The legal challenge came hours after a judge blocked the Guard's deployment in Portland, Oregon.
The Trump administration has portrayed the cities as war-ravaged and lawless amid the government's crackdown on illegal immigration. Officials in Illinois and Oregon say military intervention isn’t needed and that federal involvement is inflaming the situation.
Elizabeth Goitein, a National Security Law Expert with the Brennan Center for Justice, said there are now four lawsuits total that are "pushing back on the grounds that these deployments are not only out of step with traditional and principles, they are illegal."
U.S. District Judge Karin Immergut on Sunday granted a temporary restraining order sought by Oregon and California barring the deployment of Guard troops to Oregon from any state and the District of Columbia.
Immergut, who was appointed by Trump during his first term, seemed incredulous that the president moved to send National Guard troops to Oregon from neighboring California and then from Texas on Sunday, just hours after she had ruled against it the first time.
“Aren’t defendants simply circumventing my order?” she said. “Why is this appropriate?”
Since Trump's second term, there have been protests outside the city's ICE facility. Demonstrations peaked mid-June, when Portland Police declared a riot. Since then, nightly protests have been small, attracting a few dozen people — until Trump ordered the National Guard to deploy.
Over the weekend, larger crowds gathered outside the facility and federal agents fired tear gas, deployed pepper spray and made several arrests.

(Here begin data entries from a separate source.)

(* ===== verification/OperatorSyncProps.v ===== *)
(** The operator's changes of the running cluster: a new image of the resource reaches every
    daemon set, the recommended policies are those of the settings, the configuration map and
    its status; and the controller, whose updates are taken back. *)
From Stdlib Require Import Ascii String.
From S2P Require Import Prelude GoStrings Common KubeApi AppArmorEnforcer OperatorConfig OperatorConfigProps OperatorObjects OperatorNodes OperatorObjectsProps OperatorSync.

Open Scope string_scope.
Open Scope list_scope.
Open Scope Z_scope.

(** ** Templates under updates *)

Lemma GenerateNRIvol_shape s :
  GenerateNRIvol s = ([], []) ∨ ∃ v m, GenerateNRIvol s = ([v], [m]).
Proof.
  unfold GenerateNRIvol, socket_volume, socket_mount. destruct (String.eqb s ""); [by left|].
  destruct (find_socket "nri" s); eauto.
Qed.
(** What the service answers at a step, whichever is asked for: the stream is opened, a
    connection is made, what is received *)
Record Answer := { an_stream : bool; an_dial : bool; an_received : Received }.

Inductive Phase := Connecting | Streaming | Stopped.

Section stream.
Context `{R : GoRange} {W : Type} `{B : !Backend W} (cfg : Settings).
Context (CompilePOSIX : string → option (string → bool)).
Context {Spec : Type} (MarshalHost : Spec → string)
        (UnmarshalHost : string → option HostSecuritySpec).
(** JSON of an event *)
Context (decode : string → option (HostEvent Spec)).

(** The daemon, and the statuses that were sent back *)
Record KVMState := { ks_phase : Phase; ks_dm : Daemon W; ks_sent : list Z }.

Definition set_phase (p : Phase) (s : KVMState) : KVMState :=
  {| ks_phase := p; ks_dm := ks_dm s; ks_sent := ks_sent s |}.

(** The connection is made again, or the agent returns. *)
Definition reconnect (a : Answer) (s : KVMState) : KVMState :=
  set_phase (if an_dial a then Connecting else Stopped) s.

Definition take_policy (data : string) (s : KVMState) : Res KVMState :=
  match decode data with
  | None => Ok {| ks_phase := Streaming; ks_dm := ks_dm s; ks_sent := ks_sent s ++ [1%Z] |}
  | Some e =>
      r ← ParseAndUpdateHostSecurityPolicy cfg CompilePOSIX MarshalHost UnmarshalHost
            (he_Type e) (he_Name e) (he_Spec e) (ks_dm s);
      Ok {| ks_phase := Streaming; ks_dm := r.1; ks_sent := ks_sent s ++ [0%Z] |}
  end.

Definition kvm_step (s : KVMState) (a : Answer) : Res KVMState :=
  match ks_phase s with
  | Stopped => Ok s
  | Connecting => Ok (if an_stream a then set_phase Streaming s else reconnect a s)
  | Streaming =>
      match an_received a with
      | RPolicy data => take_policy data s
      | REof => Ok s
      | RError text =>
          Ok (if Contains text errIdentityRemoved then set_phase Stopped s else reconnect a s)
      end
  end.

Definition ConnectToKVMService (answers : list Answer) (dm : Daemon W) : Res KVMState :=
  foldl (λ r a, s ← r; kvm_step s a) (Ok {| ks_phase := Connecting; ks_dm := dm; ks_sent := [] |})
    answers.
End stream.

(** ** What is handled *)

(** *** Waiting *)

(** A limited wait ends as soon as the time is over or the resource is found, and says
    which came first. *)
Lemma wait_cluster_ends timeout before s after :
  (∀ s', s' ∈ before → (sr_time s' < timeout)%Z ∧ sr_found s' = false) →
  (timeout <= sr_time s)%Z ∨ sr_found s = true →
  wait_cluster_policies timeout (before ++ s :: after) = Some (sr_time s <? timeout)%Z.
Proof.
  intros Hb Hs. induction before as [|s' before IH]; cbn.
  - destruct (Z.leb_spec timeout (sr_time s)); [by rewrite (proj2 (Z.ltb_ge _ _))|].
    rewrite (proj2 (Z.ltb_lt _ _)) by lia. by destruct Hs as [?| ->]; [lia|].
  - destruct (Hb s') as [Ht Hf]; [left|]. rewrite (proj2 (Z.leb_gt _ _)), Hf by lia.
    apply IH. intros s'' ?. apply Hb. by right.
Qed.

Section host.
Context `{R : GoRange} {W : Type} `{B : !Backend W} (cfg : Settings).
Context (CompilePOSIX : string → option (string → bool)).
Context {Spec : Type} (MarshalHost : Spec → string)
        (UnmarshalHost : string → option HostSecuritySpec).
Abbreviation WATCH := (watch_host cfg CompilePOSIX MarshalHost UnmarshalHost).
Abbreviation EVENT := (host_event cfg CompilePOSIX MarshalHost UnmarshalHost).

(** The turns before the time is over *)
Fixpoint in_time (timeout : Z) (turns : list (Turn Spec)) : list (Turn Spec) :=
  match turns with
  | [] => []
  | t :: turns => if (timeout <=? tn_time t)%Z then [] else t :: in_time timeout turns
  end.

Definition turn_events (t : Turn Spec) : list (HostEvent Spec) :=
  if tn_found t && tn_again t then default [] (tn_stream t) else [].

Lemma fold_Panic l : foldl EVENT Panic l = Panic.
Proof. induction l; [done|]. by rewrite <- IHl at 2. Qed.

Lemma watch_events timeout turns dm :
  WATCH timeout turns dm =
    (dm ← foldl EVENT (Ok dm) (in_time timeout turns ≫= turn_events);
     Ok (dm, length (in_time timeout turns) =? length turns)%nat).
Proof.
  revert dm. induction turns as [|t turns IH]; intros dm; [done|]. cbn [watch_host in_time].
  case_bool; [done|]. cbn [mbind list_bind length]. unfold turn_events at 1.
  destruct (tn_found t), (tn_again t); cbn [negb andb]; try exact (IH dm).
  destruct (tn_stream t) as [events|]; [|exact (IH dm)].
  change (default [] (Some events)) with events.
  rewrite foldl_app. destruct (foldl EVENT (Ok dm) events) as [dm'|]; [exact (IH dm')|].
  by rewrite fold_Panic.
Qed.

Lemma in_time_cut timeout before t after :
  (timeout <= tn_time t)%Z →
  in_time timeout (before ++ t :: after) = in_time timeout before
  ∧ (length (in_time timeout before) <= length before)%nat.
Proof.
  intros Ht. induction before as [|t' before [IH1 IH2]]; cbn.
  - by rewrite (proj2 (Z.leb_le _ _)).
  - case_bool; [cbn; split; [done|lia]|]. rewrite IH1. cbn. split; [done|lia].
Qed.

(** C24: Host policies are handled in the order of the streams, but only those of streams that
    are opened before the time limit, which is meant for finding the resource: the first
    stream that breaks later is the last one, and the daemon takes no host policy any
    more. *)
Theorem late_host_policies_lost timeout before t after dm :
  (timeout <= tn_time t)%Z →
  WATCH timeout (before ++ t :: after) dm =
    (dm ← foldl EVENT (Ok dm) (in_time timeout before ≫= turn_events); Ok (dm, false)).
Proof.
  intros Ht. destruct (in_time_cut timeout before t after Ht) as [Hin Hlen].
  rewrite watch_events, Hin.
  assert ((length (in_time timeout before) =? length (before ++ t :: after))%nat = false) as ->; [|done].
  apply Nat.eqb_neq. rewrite length_app. cbn. lia.
Qed.

(** With a limit of zero nothing is handled at all. *)
Lemma no_time_no_policies turns dm :
  (∀ t, t ∈ turns → (0 <= tn_time t)%Z) → turns ≠ [] → WATCH 0 turns dm = Ok (dm, false).
Proof.
  destruct turns as [|t turns]; [done|]. intros Ht _. cbn.
  by rewrite (proj2 (Z.leb_le _ _)) by (apply Ht; left).
Qed.
End host.

(** *** The agent of virtual machines *)

Section kvm.
Context `{R : GoRange} {W : Type} `{B : !Backend W} (cfg : Settings).
Context (CompilePOSIX : string → option (string → bool)).
Context {Spec : Type} (MarshalHost : Spec → string)
        (UnmarshalHost : string → option HostSecuritySpec).
Context (decode : string → option (HostEvent Spec)).
Abbreviation STEP := (kvm_step cfg CompilePOSIX MarshalHost UnmarshalHost decode).
Abbreviation AGENT := (ConnectToKVMService cfg CompilePOSIX MarshalHost UnmarshalHost decode).
Abbreviation RUN := (foldl (λ r a, s ← r; STEP s a)).

(** The events that are handled: those received on an open stream while the agent runs *)
Fixpoint received (p : Phase) (answers : list Answer) : list string :=
  match answers with
  | [] => []
  | a :: answers =>
      match p with
      | Stopped => []
      | Connecting =>
          received (if an_stream a then Streaming else if an_dial a then Connecting else Stopped) answers
      | Streaming =>
          match an_received a with
          | RPolicy data => data :: received Streaming answers
          | REof => received Streaming answers
          | RError text =>
              received (if Contains text errIdentityRemoved then Stopped
                        else if an_dial a then Connecting else Stopped) answers
          end
      end
  end.

Lemma stopped_stays answers s : ks_phase s = Stopped → RUN (Ok s) answers = Ok s.
Proof.
  intros Hs. induction answers as [|a answers IH]; [done|]. cbn [foldl mbind Res_bind].
  unfold kvm_step. by rewrite Hs.
Qed.

(** A stream that has ended *)
Lemma eof_stays answers s :
  ks_phase s = Streaming → (∀ a, a ∈ answers → an_received a = REof) → RUN (Ok s) answers = Ok s.
Proof.
  intros Hs. induction answers as [|a answers IH]; [done|]. intros Ha. cbn [foldl mbind Res_bind].
  unfold kvm_step at 2. rewrite Hs, (Ha a) by left. apply IH. intros a' ?. apply Ha. by right.
Qed.

(** Once the service ends its stream, after which receiving goes on saying so, the agent
    is lost without noticing: it stays at the stream for ever, connects no more and takes no
    policy, whatever the service would answer. *)
Theorem kvm_stuck_after_eof before after dm s :
  AGENT before dm = Ok s → ks_phase s = Streaming →
  (∀ a, a ∈ after → an_received a = REof) →
  AGENT (before ++ after) dm = Ok s.
Proof.
  unfold ConnectToKVMService. intros Hs Hp Ha. rewrite foldl_app, Hs. by apply eof_stays.
Qed.

Definition status_of (data : string) : Z :=
  match decode data with Some _ => 0 | None => 1 end.

(** Each event that is received is answered, with one if it cannot be read. *)
Lemma kvm_answers answers s s' :
  RUN (Ok s) answers = Ok s' →
  ks_sent s' = (ks_sent s ++ (status_of <$> received (ks_phase s) answers))%list.
Proof.
  revert s. induction answers as [|a answers IH]; intros s; cbn [foldl received].
  { intros [= <-]. by rewrite app_nil_r. }
  change (Ok s ≫= λ s, STEP s a) with (STEP s a).
  destruct (STEP s a) as [s1|] eqn:Hs; [|by rewrite (foldl_Panic (λ a s, STEP s a))].
  intros H%IH. rewrite H. clear H IH. revert Hs. unfold kvm_step.
  destruct (ks_phase s) eqn:Hp.
  - destruct (an_stream a); [|unfold reconnect; destruct (an_dial a)]; intros [= <-]; done.
  - destruct (an_received a) as [d| |text].
    + unfold take_policy. destruct (decode d) as [e|] eqn:Hd.
      * intros H. go_res H. injection H as <-. cbn. unfold status_of at 2. by rewrite Hd, <- app_assoc.
      * intros [= <-]. cbn. unfold status_of at 2. by rewrite Hd, <- app_assoc.
    + intros [= <-]. by rewrite Hp.
    + destruct (Contains text errIdentityRemoved); [by intros [= <-]|].
      unfold reconnect. destruct (an_dial a); intros [= <-]; done.
  - intros [= <-]. rewrite Hp. by destruct answers.
Qed.
End kvm.
(* ===== verification/ConfigProps.v ===== *)
(** The settings of the daemon ([Config]): what they are without any setting, that a reload
    agrees with the start, and where the directory of SELinux profiles ends up. *)
From Stdlib Require Import Ascii String.
From S2P Require Import Prelude GoStrings GoPath GoSlices Types Common BpfEnforcer NsMap PolicySpec Daemon Pods Posture Unorchestrated SELinux Backups Config.

Open Scope string_scope.

(** What [viper] documents: a key that neither the environment nor the file sets has the
    default that was set for it. *)
Record ViperDefaults (is_set : string → bool) (defaults : list (string * Value)) (v : Viper)
    : Prop := {
  vd_str : ∀ k s, (k, VStr s) ∈ defaults → is_set k = false → GetString v k = s;
  vd_bool : ∀ k b, (k, VBool b) ∈ defaults → is_set k = false → GetBool v k = b;
  vd_int : ∀ k z, (k, VInt z) ∈ defaults → is_set k = false → GetInt v k = z }.

(** A value is found in a concrete table. *)
Ltac in_table := cbn; repeat (left || right).

Section config.
Context (m : Machine) (ReadInConfig : string → bool).
Context (viper : list (string * Value) → option string → Viper).

(** Without flags, environment and file the daemon works in Kubernetes, enforces policies
    of containers but none of hosts, audits what no policy allows, leaves hosts unseen, and
    waits a minute for its informers. *)
Theorem default_settings hostname :
  m_env m = ∅ → m_exists m "kubearmor.yaml" = false →
  (let ds := readCmdLineParams (default "" hostname) ∅ in
   ViperDefaults (λ _, false) ds (viper ds None)) →
  ∃ gc, LoadConfig m ReadInConfig viper hostname ∅ = inl gc
  ∧ kc_K8sEnv gc = true ∧ kc_Policy gc = true ∧ kc_HostPolicy gc = false
  ∧ kc_KVMAgent gc = false
  ∧ posture_of gc = {| dp_FileAction := "audit"; dp_NetworkAction := "audit";
                       dp_CapabilitiesAction := "audit" |}
  ∧ kc_HostVisibility gc = "none" ∧ kc_Visibility gc = "process,file,network,capabilities"
  ∧ kc_LsmOrder gc = ["bpf"; "apparmor"; "selinux"]
  ∧ kc_ConfigUntrackedNs gc = ["kube-system"; "kubearmor"]
  ∧ kc_MaxAlertPerSec gc = 10%Z ∧ kc_ThrottleSec gc = 30%Z ∧ kc_InitTimeout gc = "60s".
Proof.
  intros Henv Hfile Hv.
  assert (He : ∀ k d, env_or m k d = d) by (intros k d; unfold env_or, Getenv; by rewrite Henv).
  destruct Hv as [Hs Hb Hi].
  unfold LoadConfig, load_from. rewrite He, Hfile. revert Hs Hb Hi.
  generalize (viper (readCmdLineParams (default "" hostname) ∅) None). intros v Hs Hb Hi.
  pose proof (Hs "criSocket" "" ltac:(in_table) eq_refl) as Hc.
  pose proof (Hb "enableKubeArmorVm" false ltac:(in_table) eq_refl) as Hk.
  pose proof (Hb "k8s" true ltac:(in_table) eq_refl) as Hk8s.
  pose proof (Hb "enableKubeArmorHostPolicy" false ltac:(in_table) eq_refl) as Hh.
  cbn [kc_CRISocket static_config]. rewrite He, Hc. cbn [String.eqb negb andb].
  eexists. split; [reflexivity|]. unfold posture_of. cbn. rewrite Hk, Hk8s, Hh. cbn.
  rewrite (Hb "enableKubeArmorPolicy" true ltac:(in_table) eq_refl).
  rewrite (Hs "defaultFilePosture" "audit" ltac:(in_table) eq_refl).
  rewrite (Hs "defaultNetworkPosture" "audit" ltac:(in_table) eq_refl).
  rewrite (Hs "defaultCapabilitiesPosture" "audit" ltac:(in_table) eq_refl).
  rewrite (Hs "hostVisibility" "default" ltac:(in_table) eq_refl).
  rewrite (Hs "visibility" "process,file,network,capabilities" ltac:(in_table) eq_refl).
  rewrite (Hs "lsm" "bpf,apparmor,selinux" ltac:(in_table) eq_refl).
  rewrite (Hs "untrackedNs" "kube-system,kubearmor" ltac:(in_table) eq_refl).
  rewrite (Hs "initTimeout" "60s" ltac:(in_table) eq_refl).
  rewrite (Hi "maxAlertPerSec" 10%Z ltac:(in_table) eq_refl).
  rewrite (Hi "throttleSec" 30%Z ltac:(in_table) eq_refl). done.
Qed.

(** ** Any settings *)

Lemma LoadConfig_from hostname args gc :
  LoadConfig m ReadInConfig viper hostname args = inl gc →
  ∃ v, gc = LoadDynamicConfig v (static_config m hostname v)
  ∧ (kc_CRISocket gc = "" ∨ HasPrefix (kc_CRISocket gc) "unix://" = true).
Proof.
  assert (Hload : ∀ v, load_from m hostname v = inl gc →
    gc = LoadDynamicConfig v (static_config m hostname v)
    ∧ (kc_CRISocket gc = "" ∨ HasPrefix (kc_CRISocket gc) "unix://" = true)).
  { intros v. unfold load_from. destruct (negb _ && negb _) eqn:Hc; [done|]. intros [= <-].
    split; [done|]. apply andb_false_iff in Hc as [Hc|Hc]; apply negb_false_iff in Hc;
      [left; by apply String.eqb_eq in Hc|by right]. }
  unfold LoadConfig. case_bool; [case_bool; [|done]|]; intros H%Hload; eauto.
Qed.

(** Whatever the settings, they are consistent: an agent of virtual machines means host
    policies and none of containers, and a socket of the container runtime is a Unix
    socket. *)
Theorem settings_consistent hostname args gc :
  LoadConfig m ReadInConfig viper hostname args = inl gc →
  (kc_KVMAgent gc = true → kc_Policy gc = false ∧ kc_HostPolicy gc = true)
  ∧ (kc_CRISocket gc = "" ∨ ∃ path, kc_CRISocket gc = "unix://" +:+ path)
  ∧ kc_HostVisibility gc ≠ "default".
Proof.
  intros (v & -> & Hs)%LoadConfig_from. split; [|split].
  - cbn. intros ->. done.
  - destruct Hs as [?|[path ?]%HasPrefix_app]; [by left|right; by exists path].
  - cbn. destruct (String.eqb_spec (GetString v "hostVisibility") "default"); [|done].
    by case_bool.
Qed.

(** C22: The SELinux enforcer clears the root directory: the setting for the directory of its
    profiles is never read, so that whatever flags, environment and file say, the old
    profiles that it removes are everything below [/]. *)
Theorem selinux_clears_root `{SH : !SELinuxHost W} hostname args gc HostPolicy (w : W) :
  LoadConfig m ReadInConfig viper hostname args = inl gc →
  NewSELinuxEnforcer HostPolicy (kc_SELinuxProfileDir gc) true w =
    (let '(w, ok) := se_RemoveAll "/" w in
     if ok then prepare_profiles HostPolicy "/" w else (w, false)).
Proof.
  intros (v & -> & _)%LoadConfig_from. unfold NewSELinuxEnforcer.
  change (kc_SELinuxProfileDir _) with "". change (slashed "") with "/".
  change (Clean "/") with "/". by destruct (se_RemoveAll "/" w) as [w' []].
Qed.

(** A reload of the configuration file gives the settings of a start with it. *)
Theorem reload_agrees {Wd} `{B : !Backend Wd} enforcer presets v gc (r : Running Wd) :
  gc_Cluster (run_cfg r) = kc_Cluster gc →
  let gc' := LoadDynamicConfig v gc in
  let r' := Backups.LoadDynamicConfig (settings_of enforcer presets gc) v r in
  run_cfg r' = running_of gc' ∧ dm_GlobalPosture (run_dm r') = posture_of gc'
  ∧ settings_of enforcer presets gc' = settings_of enforcer presets gc.
Proof. intros Hc. unfold running_of. cbn. by rewrite Hc. Qed.
End config.

(** ** Witnesses *)

Definition bare_machine : Machine :=
  {| m_env := ∅; m_exists := λ _, false; m_ReadFile := λ _, None; m_command := λ _ _, "";
     m_interfaces := Some [] |}.

(** Only defaults *)
Definition table_viper (ds : list (string * Value)) (_ : option string) : Viper :=
  let value k := snd <$> find (λ e, String.eqb e.1 k) ds in
  {| GetString := λ k, match value k with Some (VStr s) => s | _ => "" end;
     GetBool := λ k, match value k with Some (VBool b) => b | _ => false end;
     GetInt := λ k, match value k with Some (VInt z) => z | _ => 0%Z end |}.

(** The first entry of a key is the one that counts. *)
Definition first_entry (ds : list (string * Value)) (e : string * Value) : bool :=
  let v := table_viper ds None in
  match e.2 with
  | VStr s => String.eqb (GetString v e.1) s
  | VBool b => Bool.eqb (GetBool v e.1) b
  | VInt z => Z.eqb (GetInt v e.1) z
  end.

Lemma table_viper_defaults ds :
  forallb (first_entry ds) ds = true → ViperDefaults (λ _, false) ds (table_viper ds None).
Proof.
  intros Hf. rewrite forallb_forall in Hf.
  split; intros k x Hin%list_elem_of_In%Hf _; unfold first_entry in Hin; cbn [fst snd] in Hin.
  - by apply String.eqb_eq in Hin.
  - by apply Bool.eqb_prop in Hin.
  - by apply Z.eqb_eq in Hin.
Qed.

Lemma default_settings_witness :
  ∃ gc, LoadConfig bare_machine (λ _, true) table_viper (Some "node1") ∅ = inl gc
  ∧ kc_Policy gc = true ∧ kc_HostVisibility gc = "none".
Proof.
  destruct (default_settings bare_machine (λ _, true) table_viper (Some "node1"))
    as (gc & H & _ & Hp & _ & _ & _ & Hv & _).
  - reflexivity.
  - reflexivity.
  - apply table_viper_defaults. vm_compute. reflexivity.
  - exists gc. split; [exact H|]. by split.
Defined.

Definition default_config : KubearmorConfig + ConfigError :=
  LoadConfig bare_machine (λ _, true) table_viper (Some "node1") ∅.

(** A flag for the directory, and for the agent of virtual machines *)
Definition flags_given : gmap string Value :=
  list_to_map [("seLinuxProfileDir", VStr "/var/lib/profiles"); ("enableKubeArmorVm", VBool true)].
Definition flagged_config : KubearmorConfig + ConfigError :=
  LoadConfig bare_machine (λ _, true) table_viper (Some "node1") flags_given.

Lemma settings_consistent_witness :
  ∃ gc, flagged_config = inl gc ∧ kc_Policy gc = false ∧ kc_HostPolicy gc = true.
Proof.
  destruct flagged_config as [gc|e] eqn:H; [|vm_compute in H; discriminate].
  exists gc. split; [reflexivity|].
  apply (proj1 (settings_consistent bare_machine (λ _, true) table_viper (Some "node1")
                  flags_given gc H)).
  unfold flagged_config in H. vm_compute in H. injection H as <-. reflexivity.
Defined.

(** A host that remembers what was removed *)
Definition log_host : SELinuxHost (list string) := {|
  se_Stat := λ _ _, true; se_ReadFile := λ _ _, None; se_Create := λ _ w, (w, true);
  se_Write := λ _ _ w, (w, true); se_CopyFile := λ _ _ w, (w, true);
  se_Walk := λ _ _, ([], true); se_ReadDir := λ _ _, None; se_chcon := λ _ _ w, (w, true);
  se_restorecon := λ _ w, (w, true); se_modules := λ _, Some ""; se_install := λ w, (w, true);
  se_RemoveAll := λ d w, ((w ++ [d])%list, true); se_MkdirAll := λ _ w, (w, true) |}.

Lemma selinux_clears_root_witness :
  ∃ gc, flagged_config = inl gc
  ∧ (@NewSELinuxEnforcer _ log_host false (kc_SELinuxProfileDir gc) true []).1 = ["/"].
Proof.
  destruct flagged_config as [gc|e] eqn:H; [|vm_compute in H; discriminate].
  exists gc. split; [reflexivity|].
  rewrite (@selinux_clears_root bare_machine (λ _, true) table_viper _ log_host (Some "node1")
             flags_given gc false [] H). reflexivity.
Defined.
(* ===== verification/K8sHandlerProps.v ===== *)
(** The daemon's requests to Kubernetes ([K8sHandler]): when the text of a patch is JSON and
    what it says, and what is sent for each kind of resource. *)
From Stdlib Require Import Ascii String.
From S2P Require Import Prelude GoStrings GoPath Common Config Daemon PodEvents K8sHandler.

Open Scope nat_scope.
Open Scope string_scope.

(** ** JSON

    A reader for objects of strings and objects, without spaces and without escapes in
    strings; patches of annotations have nothing else. *)

Inductive Json := JStr (s : string) | JObj (fields : Fields)
with Fields := FEnd | FField (key : string) (v : Json) (rest : Fields).

Definition escape : ascii := "\".

(** The rest of a string up to its quote, and what follows *)
Fixpoint read_string (s : string) : option (string * string) :=
  match s with
  | EmptyString => None
  | String c s =>
      if Ascii.eqb c quote then Some ("", s)
      else if Ascii.eqb c escape then None
      else (λ ab, (String c ab.1, ab.2)) <$> read_string s
  end.

(** The text after a character *)
Definition after (c : ascii) (s : string) : option string :=
  match s with String d s => if Ascii.eqb d c then Some s else None | EmptyString => None end.

(** A value; the fields of an object after its opening brace or a comma *)
Fixpoint read_value (fuel : nat) (s : string) : option (Json * string) :=
  match fuel with
  | O => None
  | S fuel =>
      match after quote s with
      | Some s => (λ ab, (JStr ab.1, ab.2)) <$> read_string s
      | None =>
          s ← after "{" s;
          match after "}" s with
          | Some s => Some (JObj FEnd, s)
          | None => (λ ab, (JObj ab.1, ab.2)) <$> read_fields fuel s
          end
      end
  end
with read_fields (fuel : nat) (s : string) : option (Fields * string) :=
  match fuel with
  | O => None
  | S fuel =>
      s ← after quote s;
      '(k, s) ← read_string s;
      s ← after ":" s;
      '(v, s) ← read_value fuel s;
      match after "," s with
      | Some s => (λ ab, (FField k v ab.1, ab.2)) <$> read_fields fuel s
      | None => s ← after "}" s; Some (FField k v FEnd, s)
      end
  end.

Definition parse_json (s : string) : option Json :=
  match read_value (String.length s) s with Some (j, "") => Some j | _ => None end.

Most violent crime around the U.S. has actually declined in recent years, including in Portland, where homicides from January through June decreased by 51% to 17 this year compared to the same period in 2024, data shows.
Since the start of his second term, Trump has sent or talked about sending troops to 10 cities, including Baltimore; Memphis, Tennessee; the District of Columbia; New Orleans; and the California cities of Oakland, San Francisco and Los Angeles.
Last month a federal judge ruled President Donald Trump’s administration “willfully” broke federal law by sending National Guard troops to the Los Angeles area in early June after days of protests over immigration raids.
In the 52-page ruling, U.S. District Judge Charles Breyer in San Francisco noted Trump and Defense Secretary Pete Hegseth have stated their intention to deploy National Guard troops to other cities across the country, including Oakland and San Francisco, and that raises concerns they are “creating a national police force with the President as its chief.”
California sued over the deployment of troops, saying it violates the Posse Comitatus Act, a 1878 law that prohibits military enforcement of domestic laws.
Lawyers for the Trump administration argued the Posse Comitatus Act doesn’t apply because the troops were protecting federal officers, not enforcing laws, and that the president had the authority to call on the troops.
Trump federalized members of the California National Guard under section 12406 of Title 10, which allows the president to call the guard into federal service when the country “is invaded,” when “there is a rebellion or danger of a rebellion against the authority of the Government,” or when the president is otherwise unable “to execute the laws of the United States.”
The deployment appeared to be the first time in decades that a state’s national guard was activated without a request from its governor, a significant escalation against those who have sought to hinder the administration’s mass deportation efforts.
Thousands of protesters took to the streets in response, blocking off a major freeway and setting self-driving cars on fire as law enforcement used tear gas, rubber bullets and flash bangs to control the crowd.
"It really has to be a very high level of violence or obstruction before it's appropriate to invoke this law," Goitein told the AP.
"It can't just be the case that there are some incidents of protesters breaking the law, throwing things, you know, obstructing vehicles. That's not sufficient, because that is the kind of thing that civilian authorities can and do handle all the time."